On a longtemps pensé que les hommes faisaient leur deuil plus rapidement que les femmes, et que les veufs, notamment, étaient plus facilement capables de tourner la page que les veuves. Plusieurs études menées ces dernières années montrent que la réalité est plus complexe : les hommes vivent bien souvent le deuil différemment des femmes, c’est vrai, mais cela ne signifie pas qu’ils souffrent moins ou moins longtemps.
Vivre le décès d’un conjoint
Une étude menée en 2001 aux Pays-Bas et publiée dans The Review of General Psychology a montré que les veufs sont plus susceptibles de contracter des maladies physiques et mentales ou de se suicider que les veuves. En effet, hommes et femmes ressentent différemment la perte d’un conjoint. Les femmes ont généralement le sentiment de se retrouver complètement seules au monde. Mais pour les hommes, c’est encore pire : ils ont l’impression qu’un de leur membre a été arraché, qu’ils ont perdu une partie d’eux-mêmes. Ils se sentent incomplets, incapables de fonctionner seuls, et ce parce qu’aujourd’hui encore, les hommes comptent beaucoup sur les femmes pour l’organisation de la vie quotidienne.
La perte d’un enfant
La disparition d’un enfant met souvent en lumière la différence entre le deuil des hommes et celui des femmes. Il n’est pas rare que des femmes trouvent leurs maris insensibles, car ils ne ressentent pas le même besoin qu’elles de partager leur souffrance. Lorsqu’ils craquent, c’est souvent seuls, alors que les mères endeuillées ont plus facilement envie de pleurer à chaudes larmes dans les bras de leur maris.

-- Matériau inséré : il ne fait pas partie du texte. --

(** The pending interfaces get their events, then everything is committed. *)
Definition commit_ports (env : DEnv) (pending : list Interface) (s : DB) (m : MacState) : Handler unit :=
  n ← reads id;
  rows ← in_transaction (or_raise (port_events (denv_now env) pending (w_rows (n_world n)))
                           (HttpException 500 "unknown domain event type")) m;
  commit (set_mac m (set_rows rows (set_db s n))).

Definition create_ports (env : DEnv) (d : Device) (hw : Z) : Handler unit :=
  n ← reads id;
  let '(r, m) := add_ports env d (port_plan (n_catalog n) hw) (mkPorts (net_db n) [] false) (w_mac (n_world n)) in
  ps ← in_transaction r m;
  _ ← (if ps_created ps
       then commit_ports env (ps_pending ps)
              (set_interfaces (interfaces (ps_db ps) ++ ps_pending ps) (ps_db ps)) m
       else writes (set_mac m));
  join_default_domain d.

(** Without a model: the ports of a splitter, or one default interface. *)
Definition default_ports (env : DEnv) (d : Device) : Handler unit :=
  n ← reads id;
  let s := net_db n in
  if bool_decide (dev_type d = SPLITTER) then
    let s' := ensure_default_ports_for_splitter s d (Some DEFAULT_SPLIT_RATIO) in
    commit_ports env (drop (length (interfaces s)) (interfaces s')) s' (w_mac (n_world n))
  else
    match get_interface s (port_id d "if0") with
    | Some _ => mret tt
    | None =>
        match next_mac (denv_mac env (port_id d "if0")) (w_mac (n_world n)) with
        | None => lift Diverge
        | Some (mac, m) =>
            let i := mkInterface (port_id d "if0") (dev_id d) "if0" None ADMIN_UP None None None None (Some mac) in
            commit_ports env [i] (add_interface i s) m
        end
    end.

Elles en déduisent parfois, et à tort, que leurs compagnons aimaient moins l’enfant qu’elles, ce qui peut créer des incompréhensions et des tensions dans les couples. Le même genre de situation émerge parfois entre un père et sa fille, lorsque la mère décède.
Comment expliquer cette différence ?
Notre éducation, nos expériences et les attentes de la société façonnent la façon dont nous vivons le deuil. On incite ainsi généralement les garçons, dès le plus jeune âge, à ne pas pleurer et à ne pas exprimer leurs émotions. Par conséquent, les hommes sont souvent plus tournés vers l’action et le travail que les femmes ; ils ont un rôle de protecteur, qu’ils doivent conserver en toute situation, même dans les moments les plus douloureux de leur vie. Lorsqu’ils perdent un être cher, parent, enfant ou partenaire, on a donc l’impression qu’ils se tournent plus vite vers l’avenir que les femmes, qui vivent davantage leur deuil dans le présent. Toutefois, en gardant leurs émotions sous contrôle, de nombreux hommes ne font qu’empirer la situation.
Respecter le deuil de l’autre, quel quoi soit la forme qu’il prenne
Il y a de multiples façons de vivre le deuil, que l’on soit un homme ou une femme. Il est donc essentiel de respecter les personnes endeuillées et de les laisser libres d’exprimer ou pas leurs sentiments. De la même façon qu’il ne faut jamais dire à quelqu’un qui a perdu son conjoint qu’il faut tourner la page et aller de l’avant, il ne faut pas penser qu’une personne qui retrouve une compagne ou un compagnon après quelques mois de veuvage ne souffre pas et a complètement fait son deuil : la réalité est toujours plus complexe que les apparences.